私事を長々と書いてしまいましたが、そんな訳で「悲しみの歯科大トリオ」から「仲良しトリオ」になったのもつかの間、トリオのメンバーの一人が永遠に消えてしまった事でぽっかり心に穴が空いてしまった感じです。この空虚間を埋めたくて誰かに話を聞いて貰いたく、一連の話を友人Mに話したところ、Mは「旦那が逝って肩の荷が下りたとか、せいせいしたって言う人も多い昨今、久しぶりにいい話聞いたわ…。旦那が先に死んでどんどん元気になりました…という未亡人の話は何度も聞いたけど『みんなどうやって乗り越えてはるんやろ…』とか『ずっと一緒にいるて思てたのに、これからの人生長いなぁ』なんてテレビドラマでしか聞けないセリフだと思ってたよ。僕の周りでは聞いた事ないなぁ…どっちかと言うと旦那が亡くなった事より自分のペットの子犬が死んだ事を嘆いて悲しみにくれる人の方が多いんじゃない?」と、やはり聞いてるポイントが違うと言うか『え?!感心するのはそこ?』という気がしたものの、言われてみればそうかもしれないなと思いました。私もアンチエイジング関連の論文で「男性の寿命が短くなる最大のリスク要因は、奥さんに先立たれて一人になる事です。一方で女性の場合は、配偶者が先立つ事の寿命への影響はほぼ見られない」と書いてあるのを見た事があります。まぁその論文では、女性は配偶者が先立つ事と寿命が短くなる事の因果関係は見られない…と書いてあるだけで、流石に『かえって長くなるんじゃない??』って示唆はしていませんでしたが…(^_^;)。皆さんはどう思われます?? Hちゃんは奥さんをしてそのような言葉を言わせるくらい、いい男だったという事ですよね…。うんうん! さすが、我がトリオのメンバーだっただけの事はあります…見直したよ、Hちゃん…(^_^)。

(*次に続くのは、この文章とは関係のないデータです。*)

(** * PPO agent (ppo.py): rollout buffer, policy sampling, GAE and the update loop

    A shallow embedding of [src/ppo.py].  Tensors and numpy arrays are lists;
    their float entries are idealised as real numbers ([R]), so every
    arithmetic statement below is one of exact arithmetic.  Python lists and
    arrays indexed out of range raise: indexing is [option]-valued and the
    error is threaded with the option monad.  Randomness (the shuffle of
    [generate_batches], the draw of [sample_normal]) is an explicit input.

    NaN and Inf do not exist over the reals: [normalize_reward] with its
    assertion and the numeric path of [learn] are modelled a second time on
    IEEE binary32 and binary64 values ([normalize_reward_f], [learn_f]). *)

From Stdlib Require Import Reals Lra Lia.
From Stdlib Require Import ZArith SpecFloat.
From Stdlib Require String.
From stdpp Require Import base option list.
Import String.StringSyntax.

Open Scope R_scope.

(** ** Arrays of reals *)

Definition Rsum (l : list R) : R := foldr Rplus 0 l.

(** [tensor.mean()]: the sum divided by the number of entries. *)
Definition Rmean (l : list R) : R := Rsum l / INR (length l).

(** The population variance (no Bessel correction). *)
Definition Rvar (l : list R) : R :=
  Rmean (map (fun x => (x - Rmean l) ^ 2) l).

(** [tensor.std(unbiased=False)]: the population standard deviation. *)
Definition Rstd (l : list R) : R := sqrt (Rvar l).

(** [int(b)] for a Python bool. *)
Definition int_of_bool (b : bool) : R := if b then 1 else 0.

(** ** PPOMemory *)

Definition State := list R.

(** The six per-field Python lists and the minibatch size.  [probs] holds the
    log-probability of each stored action and [vals] the critic's estimate. *)
Record PPOMemory := mkMemory {
  states : list State;
  probs : list R;
  vals : list R;
  actions : list (list R);
  rewards : list R;
  dones : list bool;
  batch_size : nat
}.

(** [PPOMemory.__init__] *)
Definition PPOMemory_init (bs : nat) : PPOMemory :=
  mkMemory [] [] [] [] [] [] bs.

(** [np.arange(start, stop, step)] on naturals, by iteration; [fuel] bounds
    the number of entries. *)
Fixpoint arange_from (fuel start stop step : nat) : list nat :=
  match fuel with
  | O => []
  | S fuel' =>
      if (start <? stop)%nat
      then start :: arange_from fuel' (start + step) stop step
      else []
  end.

(** numpy refuses a zero step. *)
Definition arange (stop step : nat) : option (list nat) :=
  if (step =? 0)%nat then None else Some (arange_from stop 0 stop step).

(** The Python slice [l[i:j]]: clipped to the list, never an error. *)
Definition slice {A} (l : list A) (i j : nat) : list A :=
  take (j - i) (drop i l).

(** The arrays handed to [learn] together with the index batches. *)
Record Batches := mkBatches {
  state_arr : list State;
  action_arr : list (list R);
  old_prob_arr : list R;
  vals_arr : list R;
  reward_arr : list R;
  dones_arr : list bool;
  batches : list (list nat)
}.

(** [PPOMemory.generate_batches].  [indices] is [np.arange(n_states)] after
    [np.random.shuffle]: the random draw is an input. *)
Definition generate_batches (m : PPOMemory) (indices : list nat) : option Batches :=
  let n_states := length (states m) in
  batch_start ← arange n_states (batch_size m);
  Some (mkBatches (states m) (actions m) (probs m) (vals m) (rewards m) (dones m)
          (map (fun i => slice indices i (i + batch_size m)) batch_start)).

(** [PPOMemory.store_memory] *)
Definition store_memory (m : PPOMemory) (state : State) (action : list R)
    (prob val reward : R) (done : bool) : PPOMemory :=
  mkMemory (states m ++ [state]) (probs m ++ [prob]) (vals m ++ [val])
           (actions m ++ [action]) (rewards m ++ [reward]) (dones m ++ [done])
           (batch_size m).

(** [PPOMemory.clear_memory] *)
Definition clear_memory (m : PPOMemory) : PPOMemory :=
  mkMemory [] [] [] [] [] [] (batch_size m).

(** All six per-field sequences have the same length. *)
Definition mem_inv (m : PPOMemory) : Prop :=
  length (probs m) = length (states m) /\
  length (vals m) = length (states m) /\
  length (actions m) = length (states m) /\
  length (rewards m) = length (states m) /\
  length (dones m) = length (states m).

Definition mem_empty (m : PPOMemory) : Prop :=
  states m = [] /\ probs m = [] /\ vals m = [] /\
  actions m = [] /\ rewards m = [] /\ dones m = [].

(** ** Generalised advantage estimation (the first loop of [Agent.learn]) *)

(** A [for] loop whose body may raise. *)
Fixpoint foldM {A B} (f : A -> B -> option A) (a : A) (l : list B) : option A :=
  match l with
  | [] => Some a
  | x :: l' => a' ← f a x; foldM f a' l'
  end.

(** One iteration of [for t in reversed(range(len(reward_arr) - 1))].  The
    loop state is the array [advantage] and the scalar [last_adv]. *)
Definition gae_step (gamma gae_lambda : R) (reward_arr vals_arr : list R)
    (dones_arr : list bool) (st : list R * R) (t : nat) : option (list R * R) :=
  r ← reward_arr !! t;
  v' ← vals_arr !! S t;
  d ← dones_arr !! t;
  v ← vals_arr !! t;
  let delta := r + gamma * v' * (1 - int_of_bool d) - v in
  let last_adv := delta + gamma * gae_lambda * st.2 in
  _ ← st.1 !! t;
  Some (<[t := last_adv]> st.1, last_adv).

(** The loop, started on an arbitrary pre-filled array. *)
Definition gae_loop (gamma gae_lambda : R) (reward_arr vals_arr : list R)
    (dones_arr : list bool) (advantage : list R) : option (list R) :=
  fst <$> foldM (gae_step gamma gae_lambda reward_arr vals_arr dones_arr)
            (advantage, 0) (reverse (seq 0 (length reward_arr - 1))).

(** [advantage = np.zeros(len(reward_arr))] followed by the loop. *)
Definition raw_advantage (gamma gae_lambda : R) (reward_arr vals_arr : list R)
    (dones_arr : list bool) : option (list R) :=
  gae_loop gamma gae_lambda reward_arr vals_arr dones_arr
    (replicate (length reward_arr) 0).

(** [(advantage - advantage.mean()) / (advantage.std(unbiased=False) + 1e-8)] *)
Definition normalize_advantage (advantage : list R) : list R :=
  map (fun x => (x - Rmean advantage) / (Rstd advantage + 1e-8)) advantage.

(** ** torch.distributions.Normal, one row of a diagonal Gaussian *)

Record Normal := mkNormal { loc : list R; scale : list R }.

(** [Normal.log_prob] at one coordinate:
    [-((value - loc) ** 2) / (2 * scale ** 2) - log(scale) - log(sqrt(2 * pi))]. *)
Definition log_density (mu sigma value : R) : R :=
  - ((value - mu) ^ 2) / (2 * sigma ^ 2) - ln sigma - ln (sqrt (2 * PI)).

Definition log_prob (d : Normal) (value : list R) : list R :=
  zip_with (fun ms v => log_density ms.1 ms.2 v) (zip (loc d) (scale d)) value.

(** [Normal.entropy]: [0.5 + 0.5 * log(2 * pi) + log(scale)] per coordinate. *)
Definition entropy (d : Normal) : list R :=
  zip_with (fun _ sigma => 0.5 + 0.5 * ln (2 * PI) + ln sigma) (loc d) (scale d).

(** [T.clamp(x, lo, hi)] *)
Definition clamp (x lo hi : R) : R := Rmin (Rmax x lo) hi.

(** ** Network layers *)

(** [nn.Linear]: one weight row and one bias per output. *)
Record Linear := mkLinear { weight : list (list R); bias : list R }.

Definition dot (u v : list R) : R := Rsum (zip_with Rmult u v).

Definition Linear_forward (l : Linear) (x : list R) : list R :=
  zip_with (fun row b => dot row x + b) (weight l) (bias l).

Definition ReLU (x : list R) : list R := map (Rmax 0) x.

Section Networks.

(** The internal state of an [optim.Adam] instance. *)
Context {Adam : Type}.

(** [ActorNetwork]: the [actor] Sequential (two Linear layers, each followed
    by ReLU), the [mean] head and the learnable [log_std]. *)
Record ActorNetwork := mkActor {
  actor_fc1 : Linear;
  actor_fc2 : Linear;
  mean_head : Linear;
  log_std : list R;
  actor_optimiser : Adam
}.

(** [CriticNetwork]: the last layer is [nn.Linear(fc2_dims, 1)], a single
    output row. *)
Record CriticNetwork := mkCritic {
  critic_fc1 : Linear;
  critic_fc2 : Linear;
  value_weight : list R;
  value_bias : R;
  critic_optimiser : Adam
}.

(** [ActorNetwork.forward] on one state. *)
Definition actor_forward (net : ActorNetwork) (state : State) : list R * list R :=
  let features := ReLU (Linear_forward (actor_fc2 net)
                    (ReLU (Linear_forward (actor_fc1 net) state))) in
  let mean := Linear_forward (mean_head net) features in
  let std := map exp (log_std net) in
  (mean, std).

(** [CriticNetwork.forward] on one state. *)
Definition critic_forward (net : CriticNetwork) (state : State) : R :=
  let h := ReLU (Linear_forward (critic_fc2 net)
             (ReLU (Linear_forward (critic_fc1 net) state))) in
  dot (value_weight net) h + value_bias net.

(** [ActorNetwork.sample_normal].  [sample] stands for [dist.sample()]: the
    random draw is an input.  The name [action] is rebound to the squashed
    value before [dist.log_prob(action)] is evaluated. *)
Definition sample_normal (net : ActorNetwork) (state : State)
    (sample : Normal -> list R) : list R * R * Normal :=
  let '(mean, std) := actor_forward net state in
  let std := map (fun s => Rmax s 1e-6) std in
  let dist := mkNormal mean std in
  let action := sample dist in
  let action := map (fun x => 2 * tanh x) action in
  let log_prob := Rsum (log_prob dist action) in
  (action, log_prob, dist).

(** ** Agent *)

Record Agent := mkAgent {
  gamma : R;
  policy_clip : R;
  n_epochs : nat;
  gae_lambda : R;
  entropy_coef : R;
  running_mean : R;
  running_var : R;
  epsilon : R;
  actor : ActorNetwork;
  critic : CriticNetwork;
  memory : PPOMemory
}.

(** [Agent.__init__]; the freshly initialised networks are inputs. *)
Definition Agent_init (actor0 : ActorNetwork) (critic0 : CriticNetwork)
    (gamma gae_lambda policy_clip : R) (batch_size n_epochs : nat)
    (entropy_coef : R) : Agent :=
  mkAgent gamma policy_clip n_epochs gae_lambda entropy_coef
          0 1 1e-8 actor0 critic0 (PPOMemory_init batch_size).

Definition set_memory (a : Agent) (m : PPOMemory) : Agent :=
  mkAgent (gamma a) (policy_clip a) (n_epochs a) (gae_lambda a) (entropy_coef a)
          (running_mean a) (running_var a) (epsilon a) (actor a) (critic a) m.

Definition set_networks (a : Agent) (nets : ActorNetwork * CriticNetwork) : Agent :=
  mkAgent (gamma a) (policy_clip a) (n_epochs a) (gae_lambda a) (entropy_coef a)
          (running_mean a) (running_var a) (epsilon a) nets.1 nets.2 (memory a).

Definition set_running (a : Agent) (rm rv : R) : Agent :=
  mkAgent (gamma a) (policy_clip a) (n_epochs a) (gae_lambda a) (entropy_coef a)
          rm rv (epsilon a) (actor a) (critic a) (memory a).

(** [Agent.remember] *)
Definition remember (a : Agent) (state : State) (action : list R)
    (prob val reward : R) (done : bool) : Agent :=
  set_memory a (store_memory (memory a) state action prob val reward done).

(** [Agent.normalize_reward] in exact arithmetic: the updated agent and the
    returned value.  Over the reals the value is never NaN or Inf, so the
    assertion has no counterpart here; [normalize_reward_f] below is the same
    method on IEEE floats, with the assertion. *)
Definition normalize_reward (a : Agent) (reward : R) : Agent * R :=
  let rm := 0.99 * running_mean a + 0.01 * reward in
  let rv := 0.99 * running_var a + 0.01 * (reward - rm) ^ 2 in
  let normalized_reward := (reward - rm) / (sqrt rv + epsilon a) in
  (set_running a rm rv, normalized_reward).

(** [Agent.choose_action] *)
Definition choose_action (a : Agent) (observation : State)
    (sample : Normal -> list R) : list R * R * R :=
  let '(action, log_prob, _) := sample_normal (actor a) observation sample in
  let value := critic_forward (critic a) observation in
  (action, log_prob, value).

(** *** The update loop *)

(** Fancy indexing [arr[batch]]. *)
Definition gather {A} (arr : list A) (batch : list nat) : option (list A) :=
  mapM (fun i => arr !! i) batch.

(** What one batch iteration reads from the arrays. *)
Record BatchData := mkBatchData {
  b_states : list State;
  b_old_probs : list R;
  b_actions : list (list R);
  b_advantage : list R
}.
(** * A translator for expressions over [pow], [+] and [*]

    Shallow embedding of [translator.py]: the scanner, the recursive-descent
    parser and the evaluator, followed by the properties proved about them.

    Python values are modelled as follows.
    - A [str] is the list of its Unicode code points.
    - An [int] is a [Z] (Python integers are unbounded).
    - The attributes of an object are the fields of a record, and a method
      that mutates [self] is a function from the record to the new record.
    - The formatted diagnostic strings are kept as structured records: the
      stage is the record type, the text is a constructor of [Message], and the
      line and column that the text embeds are fields.
    - The builtins [str.isdigit] and [int] that the scanner calls are
      parameters of the scanner: their tables depend on the Unicode data of
      the interpreter. [ascii_isdigit] and [ascii_int] are their values on
      ASCII text.
    - A [while] loop and the recursion of the grammar methods take a bound
      [fuel] on their iterations and nesting; running out of it is an outcome
      of its own, and the theorems show that it does not happen. *)

From Stdlib Require Import String Ascii ZArith NArith Arith Bool Lia List Sorted.
Import ListNotations.
Open Scope Z_scope.

(** ** Characters and strings *)

Definition char := N.
Definition str := list char.

Definition ord (a : ascii) : char := N_of_ascii a.

(** The [str] written as an ASCII literal. *)
Definition text (s : string) : str := map ord (list_ascii_of_string s).

Definition str_eqb (a b : str) : bool :=
  if list_eq_dec N.eq_dec a b then true else false.

(** ** Tokens *)

(** The token types are distinct string constants of the class [Scanner]:
    ['INT'], ['POW'], ['('], [')'], [','], ['+'], ['*'], ['EOF'], ['ERROR']. *)
Inductive TokenType : Set :=
| INT | POW | LPAREN | RPAREN | COMMA | PLUS | MULT | EOF | ERROR.

Definition TokenType_eqb (a b : TokenType) : bool :=
  match a, b with
  | INT, INT | POW, POW | LPAREN, LPAREN | RPAREN, RPAREN | COMMA, COMMA
  | PLUS, PLUS | MULT, MULT | EOF, EOF | ERROR, ERROR => true
  | _, _ => false
  end.

(** What the program stores in [Token.value] and passes around as the value
    of a subtree: [None], an [int] or a [str]. *)
Inductive Value : Set :=
| NoneValue
| IntValue (v : Z)
| StrValue (s : str).

Module Token.
Record t : Set := Token { type : TokenType; value : Value; line : Z; col : Z }.
End Token.

(** ** 1. Scanner *)

Module Scanner.

Inductive Message : Set :=
| NegativeNumber (value : Z)
| InvalidNumber (num_str : str)
| UnknownIdentifier (ch : char)
| UnknownSymbol (ch : char).

Record Error : Set := { message : Message; at_line : Z; at_col : Z }.

Record t : Set := Scanner {
  source : str;
  tokens : list Token.t;
  pos : nat;
  line : Z;
  col : Z;
  errors : list Error
}.

Definition init (source : str) : t :=
  {| source := source; tokens := []; pos := 0; line := 1; col := 1; errors := [] |}.

Definition _add_error (message : Message) (line col : Z) (self : t) : t :=
  {| source := source self; tokens := tokens self; pos := pos self;
     line := Scanner.line self; col := Scanner.col self;
     errors := errors self ++ [{| message := message; at_line := line; at_col := col |}] |}.

(** [self.tokens.append(Token(type, value, line, col))] *)
Definition append (type : TokenType) (value : Value) (line col : Z) (self : t) : t :=
  {| source := source self;
     tokens := tokens self ++ [Token.Token type value line col];
     pos := pos self; line := Scanner.line self; col := Scanner.col self;
     errors := errors self |}.

(** [self.pos += n; self.col += n] *)
Definition forward (n : nat) (self : t) : t :=
  {| source := source self; tokens := tokens self; pos := pos self + n;
     line := line self; col := col self + Z.of_nat n; errors := errors self |}.

(** [self.pos += 1; self.line += 1; self.col = 1] *)
Definition newline (self : t) : t :=
  {| source := source self; tokens := tokens self; pos := pos self + 1;
     line := line self + 1; col := 1; errors := errors self |}.
(** ** Writing an assignment and reading it back *)

Lemma startsWith_cons c s a p :
  startsWith (String c s) (String a p)
  = if ascii_dec a c then startsWith s p else false.
Proof. reflexivity. Qed.

Lemma space_not_word c : is_space c = true -> is_word c = false.
Proof.
  destruct c as [[] [] [] [] [] [] [] []]; vm_compute; congruence.
Qed.

(** The text [ws ++ rest] does not go on with a character of class [p]
    when [ws] is made of characters outside [p] and [rest] does not. *)
Lemma stops_app (p q : ascii -> bool) ws rest :
  (forall c, q c = true -> p c = false) ->
  all_chars q ws = true -> stops p rest -> stops p (ws ++ rest).
Proof.
  intros Hqp Hws Hrest. destruct ws as [|c ws]; [exact Hrest|].
  simpl in Hws. apply andb_true_iff in Hws as [Hc _]. simpl. auto.
Qed.

Lemma search_here {A} (re : string -> option A) s a :
  re s = Some a -> search re s = Some a.
Proof. intros H. destruct s; cbn [search]; now rewrite H. Qed.

Lemma trimmed_end_app s t : trimmed_end t -> trimmed_end (s ++ t).
Proof.
  intros [Ht Hne]. induction s as [|c s [IH IHne]]; [now split|].
  change (String c s ++ t) with (String c (s ++ t)). split; [|discriminate].
  cbn [trimEnd]. rewrite IH. now destruct (s ++ t).
Qed.

Lemma trimmed_end_char c : is_space c = false -> trimmed_end (String c EmptyString).
Proof. intros H. split; [|discriminate]. cbn [trimEnd]. now rewrite H. Qed.

Lemma trim_trimmed c s :
  is_space c = false -> trimmed_end (String c s) -> trim (String c s) = String c s.
Proof. intros Hc [Ht _]. unfold trim. cbn [trimStart]. now rewrite Hc. Qed.

(** The quoted assignment matches a line of the form it describes. *)
Lemma assignment_complete name ws1 ws2 v post :
  name <> EmptyString -> all_chars is_word name = true ->
  all_chars is_space ws1 = true -> all_chars is_space ws2 = true ->
  v <> EmptyString -> all_chars not_dquote v = true ->
  assignment (name ++ ws1 ++ String "="%char (ws2 ++ String dquote (v ++ String dquote post)))
  = Some (name, v).
Proof.
  intros Hn Hnw Hw1 Hw2 Hv Hvq. unfold assignment, many1.
  apply many_longest; [assumption| |].
  { apply (stops_app is_word is_space); [apply space_not_word|assumption|reflexivity]. }
  destruct name as [|n0 name]; [contradiction|].
  apply many_longest; [assumption|reflexivity|].
  cbn [lit]. change (is_eq_sign "="%char) with true. cbn iota.
  apply many_longest; [assumption|reflexivity|].
  cbn [lit]. change (is_dquote dquote) with true. cbn iota.
  apply many_longest; [assumption|reflexivity|].
  destruct v as [|v0 v]; [contradiction|]. reflexivity.
Qed.
(** * PDF parsing service: section segmentation and the vision-backend pipeline

    A shallow embedding of [src/services/pdf_parser/deepseek.py] and
    [src/services/pdf_parser/parser.py].

    Python [str] values are sequences of Unicode code points and are modelled
    as [list N].  Everything that the Python code obtains from the outside
    (file system, PDF reader, renderer, OCR model) is read from an explicit
    environment record; the temporary directories and the lazily loaded
    model live in an explicit state that is threaded through the calls. *)

From Stdlib Require Import ZArith NArith Ascii String DecimalString Lia Bool.
From stdpp Require Import base option list gmap.

Local Open Scope N_scope.

(** ** Python strings *)

Module PyStr.

Abbreviation str := (list N).

(** A literal: the code points of an ASCII string. *)
Definition lit (s : string) : str :=
  List.map N_of_ascii (list_ascii_of_string s).

Definition NL : N := 10.
Definition HASH : N := 35.

(** [str.isspace] for one code point; the same table decides [\s] in
    [re] patterns over [str]. *)
Definition isspace (c : N) : bool :=
  ((9 <=? c) && (c <=? 13)) || ((28 <=? c) && (c <=? 32))
  || (c =? 133) || (c =? 160) || (c =? 5760)
  || ((8192 <=? c) && (c <=? 8202))
  || (c =? 8232) || (c =? 8233) || (c =? 8239) || (c =? 8287)
  || (c =? 12288).

Fixpoint lstrip (s : str) : str :=
  match s with
  | c :: s' => if isspace c then lstrip s' else s
  | [] => []
  end.

Definition rstrip (s : str) : str := rev (lstrip (rev s)).

(** [s.strip()] *)
Definition strip (s : str) : str := rstrip (lstrip s).

(** Truth value of a string in a condition: non-empty. *)
Definition truthy (s : str) : bool :=
  match s with [] => false | _ :: _ => true end.

(** [s.split(sep)] for a one-character separator. *)
Fixpoint split (sep : N) (s : str) : list str :=
  match s with
  | [] => [[]]
  | c :: s' =>
      if c =? sep then [] :: split sep s'
      else match split sep s' with
           | l :: ls => (c :: l) :: ls
           | [] => [[c]]
           end
  end.

(** [sep.join(parts)] *)
Fixpoint join (sep : str) (parts : list str) : str :=
  match parts with
  | [] => []
  | [p] => p
  | p :: ps => p ++ sep ++ join sep ps
  end.

(** [s.startswith(p)] *)
Fixpoint startswith {A} (eqb : A -> A -> bool) (p s : list A) : bool :=
  match p, s with
  | [], _ => true
  | a :: p', b :: s' => eqb a b && startswith eqb p' s'
  | _ :: _, [] => false
  end.

(** [needle in hay] *)
Fixpoint contains (needle hay : str) : bool :=
  startswith N.eqb needle hay
  || match hay with
     | [] => false
     | _ :: hay' => contains needle hay'
     end.

(** [s.lower()], on the ASCII letters.  [parse_pdf] uses it for a search
    for the ASCII words "too large" and "too many pages" in the lowered
    text; no code point outside A-Z lowers to one of their letters, so
    the search result is the one Python computes for any text.  On text
    with other letters [str.lower] does more; where the program lowers
    such text (the parser type of the service) the full function is a
    parameter. *)
Definition lower_char (c : N) : N :=
  if (65 <=? c) && (c <=? 90) then c + 32 else c.
Definition lower (s : str) : str := List.map lower_char s.

(** [str(n)] for an integer. *)
Definition str_of_Z (z : Z) : str :=
  lit (DecimalString.NilZero.string_of_int (Z.to_int z)).

(** Length of the longest prefix whose characters satisfy [p]. *)
Fixpoint span (p : N -> bool) (s : str) : nat :=
  match s with
  | c :: s' => if p c then S (span p s') else 0%nat
  | [] => 0%nat
  end.

End PyStr.
Import PyStr.

(** ** The header pattern *)

Module Re.

(** Greedy repetition with backtracking: the continuation [k] is tried on
    [lo + d], [lo + d - 1], ..., [lo] repetitions; the first success wins. *)
Fixpoint try_down {A} (lo d : nat) (k : nat -> option A) : option A :=
  match k (lo + d)%nat with
  | Some r => Some r
  | None =>
      match d with
      | O => None
      | S d' => try_down lo d' k
      end
  end.

(** [greedy p lo hi s k]: between [lo] and [hi] characters satisfying [p]
    at the start of [s], as many as possible first. *)
Definition greedy {A} (p : N -> bool) (lo : nat) (hi : option nat) (s : str)
    (k : nat -> option A) : option A :=
  let avail := span p s in
  let top := match hi with Some h => Nat.min h avail | None => avail end in
  if (top <? lo)%nat then None else try_down lo (top - lo) k.
(** The loop [for reader.timestamp.After(t)]. *)
Fixpoint seek_timestamp (fuel : nat) (target t : Time) (i : Z) : io Z :=
  fun st =>
    if Time_After target t then
      match fuel with
      | O => (Err ErrFuel, st)
      | S fuel' =>
          match readEntry st with
          | (Ok entry, st') =>
              seek_timestamp fuel' target (Timestamp entry) (Index entry) st'
          | (Err EOF, st') => (Ok i, st')
          | (Err e, st') => (Err e, st')
          | (Panic, st') => (Panic, st')
          end
      end
    else (Ok i, st).

(** [gotoPreviousEntry] with [ErrNoPreviousEntry] ignored. *)
Definition rewind : io unit :=
  fun st =>
    match gotoPreviousEntry st with
    | (Err ErrNoPreviousEntry, st') => (Ok tt, st')
    | r => r
    end.

Definition set_file (s : segment) (f : option handle) : segment :=
  {| firstIndex := firstIndex s; lastIndex := lastIndex s;
     firstTimestamp := firstTimestamp s; lastTimestamp := lastTimestamp s;
     path := path s; file := f; fileLength := fileLength s |}.

(** The segment a reader starts in: the one the search found, else the first
    or the last one ([clamp_first] tells which). *)
Definition start_segment (w : Wal) (fs : filesystem) (sindex : option nat)
    (clamp_first : segment -> bool) : result segment :=
  let? found :=
    match sindex with
    | Some i =>
        match segments w !! i with
        | Some s => let? c := loadSegment fs (path s) in Ok (Some c)
        | None => Panic
        end
    | None => Ok None
    end in
  match found with
  | Some c => Ok c
  | None =>
      match segments w with
      | [] => Panic
      | s0 :: _ =>
          if clamp_first s0 then loadSegment fs (path s0)
          else
            match last (segments w) with
            | Some sl => loadSegment fs (path sl)
            | None => Panic
            end
      end
  end.

(** [Wal.Reader]. *)
Definition Wal_Reader (w : Wal) (fs : filesystem)
    (options : list ReaderOption) : result Reader :=
  let? reader := apply_options options (mkReader 0 zeroTime None) in
  let by_index := Time_IsZero (reader_timestamp reader) in
  let? current :=
    if by_index then
      start_segment w fs (find_by_index (reader_index reader) (segments w) 0)
        (fun s0 => reader_index reader <? firstIndex s0)
    else
      start_segment w fs
        (find_by_timestamp (reader_timestamp reader) (segments w) 0)
        (fun s0 => Time_Before (reader_timestamp reader) (firstTimestamp s0)) in
  let? current := segment_open fs current in
  let seek : io Z :=
    fun st =>
      let fuel := S (length (content st)) in
      if by_index
      then seek_index fuel (reader_index reader) (firstIndex current) st
      else seek_timestamp fuel (reader_timestamp reader)
             (firstTimestamp current) (firstIndex current) st in
  let (r, f) :=
    file_io fs (let* i := seek in let* _ := rewind in ret i) (file current) in
  let? i := r in
  Ok (mkReader i (reader_timestamp reader) (Some (set_file current f))).

(** [slices.IndexFunc(r.wal.segments, func(s) bool { return s.path == p })]. *)
Fixpoint index_of_path (p : string) (segs : list segment) (i : nat)
  : option nat :=
  match segs with
  | [] => None
  | s :: rest =>
      if String.eqb (path s) p then Some i else index_of_path p rest (S i)
  end.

実はここ最近、Hちゃんを含めて3人もの整形の後輩が立て続けに亡くなったんです。Hちゃんより3学年と6学年下の後輩なので、本当に若くして亡くなった感があります。「医者の不養生」という諺は、患者には養生を勧める医者が自分自身の健康には注意していない様子を意味し、転じて理屈は分かっていながら自分では実行しない事の例えとして使われますが、医者という職業はやっぱりストレスも多く、調子が悪かったり何か病気の兆候があっても検査をする暇もなかったりして、分かってるけど実行しないんではなく、実行できない面もあるんですよね。私も勤務医時代は体調が悪い事が多くて「先生、調子いい時なんかあるんですか?」と言われていたくらいですから…。それでも昔は「しんどいのが当たり前」の時代だったので、無理して頑張ってしまうところがありました。でも近年はそういう時代ではなくなったので、やっぱり健康には気をつけて、元気で長生きしたいものです。人生で健康って、一番大切ですからね。今回Hちゃんの事で電話をした医者仲間にも、「先生、長生きしましょう」「検査はやっぱりしといた方がいいよ」とか言われました。Hちゃんがキッパリお酒をやめたのは「普通なかなかやめられへんけど、さすが医者やね」とMも感心していましたが、ちょっと遅かったのかもしれません。本当に残念です…。私も、Hちゃんの代わりにKタンを少しでも支えるために長く元気でいないといけないし、健康のためにはやはり普段の食事と運動が大事なので、最近はお昼は豆乳青汁に納豆と、ひじきか野菜の胡麻和えなどにし、酪酸菌ヨーグルトは毎日食べるようにしてお酒も減らし、一応筋トレにも励んでいます。なかなか筋肉がつかないのが悩みの種ではありますが…。そしてアンチエイジング医学をもっと研究して広め、一人でも多くの人の健康に役立つように頑張りたいと思います。今後とも宜しくお願い致します。